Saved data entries
++++++++

(* ===== verification/Pipe.v ===== *)
(** * Pipes: pipe.c

    A pipe is a ring of PIPESIZE bytes with two free-running 32-bit counters.
    [pps] is a pipe with the process table.  [contents] is what is in the
    ring; the theorems say that the reads and writes of any number of
    processes, in any order and across counter overflow, are those of a
    bounded queue, and when a sleeping reader or writer is woken. *)

From stdpp Require Import base list list_numbers relations strings.
From Stdlib Require Import ZArith Lia.
From S2P Require Import Prelude Proc.

Local Open Scope Z_scope.

Definition PIPESIZE : Z := 512.

Record pipe : Type := mkpipe {
  pi_data : list Z;         (* char data[PIPESIZE] *)
  nread : Z;
  nwrite : Z;
  readopen : bool;
  writeopen : bool }.

Definition set_data (x : list Z) (p : pipe) : pipe := mkpipe x (nread p) (nwrite p) (readopen p) (writeopen p).
Definition set_nread (x : Z) (p : pipe) : pipe := mkpipe (pi_data p) x (nwrite p) (readopen p) (writeopen p).
Definition set_nwrite (x : Z) (p : pipe) : pipe := mkpipe (pi_data p) (nread p) x (readopen p) (writeopen p).
Definition set_readopen (x : bool) (p : pipe) : pipe := mkpipe (pi_data p) (nread p) (nwrite p) x (writeopen p).
Definition set_writeopen (x : bool) (p : pipe) : pipe := mkpipe (pi_data p) (nread p) (nwrite p) (readopen p) x.

(** What pipealloc makes of a page with contents [d]. *)
Definition new_pipe (d : list Z) : pipe := mkpipe d 0 0 true true.

(** A pipe and the process table. *)
Record pps : Type := mkpps { pp_pipe : pipe; pp_proc : pst }.

Definition set_pipe (x : pipe) (s : pps) : pps := mkpps x (pp_proc s).
Definition set_pproc (x : pst) (s : pps) : pps := mkpps (pp_pipe s) x.

Definition upd_pipe (f : pipe -> pipe) : M pps unit := modify (fun s => set_pipe (f (pp_pipe s)) s).
Definition procs {A} (m : M pst A) : M pps A := zoom pp_proc set_pproc m.

Section Pipe.
(** The address of the pipe: its channels are &p->nread and &p->nwrite. *)
Context (p : Z).

Definition full (x : pipe) : bool := nwrite x =? u32 (nread x + PIPESIZE).
Definition empty (x : pipe) : bool := nread x =? nwrite x.

(** pipewrite from byte [i] of [addr] on; the first call starts at 0, a
    woken writer goes on where it slept. *)
Fixpoint pipewrite_from (i : nat) (rest : list Z) : M pps (progress Z) :=
  match rest with
  | [] => procs (wakeup (ChPipeRead p)) ;; mret (Done (Z.of_nat i))
  | b :: rest' =>
    x ← gets pp_pipe;
    if full x then
      k ← procs my_killed;
      if negb (readopen x) || k then mret (Done (-1)) else
      procs (wakeup (ChPipeRead p)) ;;
      procs (sleep_mark (ChPipeWrite p)) ;;
      mret (Wait i)
    else
      upd_pipe (set_data (<[Z.to_nat (nwrite x mod PIPESIZE) := b]> (pi_data x))) ;;
      upd_pipe (set_nwrite (u32 (nwrite x + 1))) ;;
      pipewrite_from (S i) rest'
  end.

Definition pipewrite (addr : list Z) : M pps (progress Z) := pipewrite_from 0 addr.
Definition pipewrite_resume (addr : list Z) (i : nat) : M pps (progress Z) := pipewrite_from i (drop i addr).

(** The copy loop of piperead. *)
Fixpoint piperead_copy (n : nat) : M pps (list Z) :=
  match n with
  | O => mret []
  | S n' =>
    x ← gets pp_pipe;
    if empty x then mret [] else
    upd_pipe (set_nread (u32 (nread x + 1))) ;;
    l ← piperead_copy n';
    mret (pi_data x !!! Z.to_nat (nread x mod PIPESIZE) :: l)
  end.

(** piperead returns the count and the bytes; a woken reader starts again. *)
Definition piperead (n : nat) : M pps (progress (Z * list Z)) :=
  x ← gets pp_pipe;
  if empty x && writeopen x then
    k ← procs my_killed;
    if k : bool then mret (Done (-1, [])) else
    procs (sleep_mark (ChPipeRead p)) ;;
    mret (Wait 0)
  else
    l ← piperead_copy n;
    procs (wakeup (ChPipeWrite p)) ;;
    mret (Done (Z.of_nat (length l), l)).
(* ===== verification/ProcSys.v ===== *)
(** * Processes: allocproc, userinit, growproc, fork, exit, wait, forkret and
      procdump of proc.c

    The operations of proc.c that reach into the other components: memory,
    files, inodes and the log.  The scheduler, sleep, wakeup and kill are in
    Proc.v.  The trap frame on top of the kernel stack is the field [p_tf];
    the rest of the new stack is written to memory. *)

From stdpp Require Import base list gmap strings.
From Stdlib Require Import ZArith Lia.
From S2P Require Import Prelude Proc Spinlock Format Bio Log Block Fs Kalloc Vm Pipe Console Kern File.

Local Open Scope Z_scope.

(** The addresses of forkret and trapret, and initcode.S as linked in. *)
Class KSymbols : Type := { sym_forkret : Z; sym_trapret : Z; initcode : list Z }.

(** safestrcpy into a process's 16-byte name, from index [i]; [k] counts the
    iterations left. *)
Fixpoint copy_name (d : list Z) (i : nat) (t : list Z) (k : nat) : list Z :=
  match k with
  | O => <[i := 0]> d
  | S k' =>
    let c := List.hd 0 t in
    let d := <[i := c]> d in
    if c =? 0 then <[S i := 0]> d else copy_name d (S i) (List.tl t) k'
  end.

(** A C string in an array: the bytes before the nul. *)
Fixpoint cstr (l : list Z) : list Z :=
  match l with
  | [] => []
  | c :: l' => if c =? 0 then [] else c :: cstr l'
  end.

Section ProcSys.
Context {SY : Symbols} {KS : KSymbols}.

Fixpoint find_unused (l : list proc) (i : nat) : option nat :=
  match l with
  | [] => None
  | p :: l' => if decide (p_state p = UNUSED) then Some i else find_unused l' (S i)
  end.

(** The stack below the trap frame (76 bytes): trapret as return address,
    and a zeroed context (20 bytes) that starts at forkret. *)
Definition init_stack (k : Z) (m : mem) : mem :=
  let sp := k + KSTACKSIZE - 76 - 4 in
  let m := st32 m sp sym_trapret in
  let ctx := sp - 20 in
  st32 (fill m ctx 0 20) (ctx + 16) sym_forkret.

Definition allocproc : M ker (option nat) :=
  l ← procm (gets ptable);
  match find_unused l 0 with
  | None => mret None
  | Some i =>
    pid ← procm (gets nextpid);
    modslot i (fun p => set_pid pid (set_state EMBRYO p)) ;;
    procm (modify (set_nextpid (i32 (pid + 1)))) ;;
    k ← memm kalloc;
    modslot i (set_kstack k) ;;
    if k =? 0 then modslot i (set_state UNUSED) ;; mret None else
    memm (modify (fun s => set_mem (init_stack k (k_mem s)) s)) ;;
    mret (Some i)
  end.

(** cs, ds, es, ss, eflags, esp of the first process. *)
Definition init_tf : trapframe :=
  mktf 0 0 0 0 0 0 0 0 0 0 35 35 0 0 0 27 512 PGSIZE 35.

(** "initcode" *)
Definition initcode_name : list Z := [105;110;105;116;99;111;100;101].

Definition userinit : M ker unit :=
  op ← allocproc;
  procm (modify (set_initproc op)) ;;
  match op with
  | None => fault
  | Some i =>
    d ← memm setupkvm;
    modslot i (set_pgdir d) ;;
    if d =? 0 then panic "userinit: out of memory?" else
    memm (inituvm d initcode (Z.of_nat (length initcode))) ;;
    modslot i (fun p => set_tf init_tf (set_sz PGSIZE p)) ;;
    modslot i (fun p => set_name (copy_name (p_name p) 0 initcode_name 15) p) ;;
    c ← namei devsw_read [slash];
    modslot i (set_cwd c) ;;
    modslot i (set_state RUNNABLE)
  end.

(** switchuvm's checks; the segment and page table registers follow the
    current process. *)
Definition switchuvm (p : proc) : M ker unit :=
  if p_kstack p =? 0 then panic "switchuvm: no kstack"
  else if p_pgdir p =? 0 then panic "switchuvm: no pgdir" else mret tt.

Definition growproc (n : Z) : M ker Z :=
  p ← curproc;
  let sz := p_sz p in
  r ← (if 0 <? n then
         sz' ← memm (allocuvm (p_pgdir p) sz (u32 (sz + n)));
         mret (if sz' =? 0 then None else Some sz')
       else if n <? 0 then
         sz' ← memm (deallocuvm (p_pgdir p) sz (u32 (sz + n)));
         mret (if sz' =? 0 then None else Some sz')
       else mret (Some sz));
  match r with
  | None => mret (-1)
  | Some sz' =>
    modproc (set_sz sz') ;;
    p ← curproc;
    switchuvm p ;;
    mret 0
  end.

(** fork's loop over the open files. *)
Definition dup_files (np : nat) : M ker unit :=
  forM 0 NOFILE (fun k =>
    p ← curproc;
    match p_ofile p !!! k with
    | Some f => filedup f ;; modslot np (fun q => set_ofile (<[k := Some f]> (p_ofile q)) q)
    | None => mret tt
    end).

Definition fork : M ker Z :=
  me ← procm myproc;
  onp ← allocproc;
  match onp with
  | None => mret (-1)
  | Some np =>
    p ← curproc;
    d ← memm (copyuvm (p_pgdir p) (p_sz p));
    modslot np (set_pgdir d) ;;
    if d =? 0 then
      q ← getslot np;
      memm (kfree (p_kstack q)) ;;
      modslot np (fun q => set_state UNUSED (set_kstack 0 q)) ;;
      mret (-1)
    else
      modslot np (fun q => set_tf (tf_set_eax 0 (p_tf p)) (set_parent (Some me) (set_sz (p_sz p) q))) ;;
      dup_files np ;;
      cwd ← deref (fun _ => p_cwd p);
      idup cwd ;;
      modslot np (set_cwd (Some cwd)) ;;
      modslot np (fun q => set_name (copy_name (p_name q) 0 (p_name p) 15) q) ;;
      q ← getslot np;
      modslot np (set_state RUNNABLE) ;;
      mret (p_pid q)
  end.

(** wakeup1 of a pointer that may be null. *)
Definition wakeup1_ptr (c : option chan) (l : list proc) : list proc :=
  map (fun p => if decide (p_state p = SLEEPING /\ p_chan p = c) then set_state RUNNABLE p else p) l.

Definition wake_slot (o : option nat) : M ker unit :=
  procm (modify (fun s => set_ptable (wakeup1_ptr (ChProc <$> o) (ptable s)) s)).

Definition close_files : M ker unit :=
  forM 0 NOFILE (fun fd =>
    p ← curproc;
    match p_ofile p !!! fd with
    | Some f => fileclose f ;; modproc (fun p => set_ofile (<[fd := None]> (p_ofile p)) p)
    | None => mret tt
    end).

(** exit's loop: abandoned children go to init. *)
Definition reparent (me : nat) : M ker unit :=
  forM 0 NPROC (fun i =>
    q ← getslot i;
    if decide (p_parent q = Some me) then
      ini ← procm (gets initproc);
      modslot i (set_parent ini) ;;
      (if decide (p_state q = ZOMBIE) then wake_slot ini else mret tt)
    else mret tt).

(** exit, up to the switch to the scheduler from which it does not come
    back. *)
Definition exit : M ker unit :=
  me ← procm myproc;
  ini ← procm (gets initproc);
  if decide (ini = Some me) then panic "init exiting" else
  close_files ;;
  begin_op ;;
  p ← curproc;
  cwd ← deref (fun _ => p_cwd p);
  iput cwd ;;
  end_op ;;
  modproc (set_cwd None) ;;
  p ← curproc;
  wake_slot (p_parent p) ;;
  reparent me ;;
  modproc (set_state ZOMBIE).

(** wait's scan: whether there are children, and the first zombie. *)
Fixpoint wait_scan (me : nat) (l : list proc) (i : nat) (havekids : bool) : bool * option nat :=
  match l with
  | [] => (havekids, None)
  | p :: l' =>
    if decide (p_parent p = Some me) then
      if decide (p_state p = ZOMBIE) then (true, Some i) else wait_scan me l' (S i) true
    else wait_scan me l' (S i) havekids
  end.

(** The slot wait gives back. *)
Definition reaped (p : proc) : proc :=
  set_state UNUSED (set_killed false (set_name (<[0%nat := 0]> (p_name p)) (set_parent None (set_pid 0 p)))).

(** One round of wait's loop.  A round that sleeps ends there; when the
    process is woken the loop starts over, which is another call of [wait]. *)
Definition wait : M ker Z :=
  me ← procm myproc;
  l ← procm (gets ptable);
  match wait_scan me l 0 false with
  | (_, Some i) =>
    q ← getslot i;
    memm (kfree (p_kstack q)) ;;
    modslot i (set_kstack 0) ;;
    memm (freevm (p_pgdir q)) ;;
    modslot i reaped ;;
    mret (p_pid q)
  | (havekids, None) =>
    p ← curproc;
    if negb havekids || p_killed p then mret (-1)
    else procm (sleep (ChProc me)) ;; mret (-1)
  end.

(** forkret: the first process to run initialises the file system. *)
Definition forkret : M ker unit :=
  first ← gets (fun s => kr_first (f_blk s));
  if first : bool then
    modify (rest (set_first false)) ;;
    iinit ROOTDEV ;;
    logm (initlog ROOTDEV)
  else mret tt.

(** procdump's names of the states. *)
Definition state_name (st : procstate) : list Z :=
  match st with
  | UNUSED => [117;110;117;115;101;100]
  | EMBRYO => [101;109;98;114;121;111]
  | SLEEPING => [115;108;101;101;112;32]
  | RUNNABLE => [114;117;110;98;108;101]
  | RUNNING => [114;117;110;32;32;32]
  | ZOMBIE => [122;111;109;98;105;101]
  end.

Fixpoint print_pcs (pcs : list Z) : M cst unit :=
  match pcs with
  | [] => mret tt
  | pc :: pcs' => if pc =? 0 then mret tt else cprintf [32; 37; 112] [AWord pc] ;; print_pcs pcs'
  end.

(** procdump; [ebp] is the frame pointer a slot's context saved. *)
Definition procdump (ebp : nat -> Z) : M ker unit :=
  forM 0 NPROC (fun i =>
    p ← getslot i;
    if decide (p_state p = UNUSED) then mret tt else
    conm (cprintf [37;100;32;37;115;32;37;115]
      [AWord (p_pid p); AStr (Some (state_name (p_state p))); AStr (Some (cstr (p_name p)))]) ;;
    (if decide (p_state p = SLEEPING) then
       m ← gets (fun s => k_mem (kr_mem (f_blk s)));
       conm (print_pcs (getcallerpcs (ld32 m) (u32 (ebp i + 8))))
     else mret tt) ;;
    conm (cprintf [10] [])).

End ProcSys.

++++++++

Description of the task
The word "PIPESIZE" appears in some of the lines above. Copy those lines.

Task output
    A pipe is a ring of PIPESIZE bytes with two free-running 32-bit counters.
Definition PIPESIZE : Z := 512.
  pi_data : list Z;         (* char data[PIPESIZE] *)
Definition full (x : pipe) : bool := nwrite x =? u32 (nread x + PIPESIZE).
      upd_pipe (set_data (<[Z.to_nat (nwrite x mod PIPESIZE) := b]> (pi_data x))) ;;
    mret (pi_data x !!! Z.to_nat (nread x mod PIPESIZE) :: l)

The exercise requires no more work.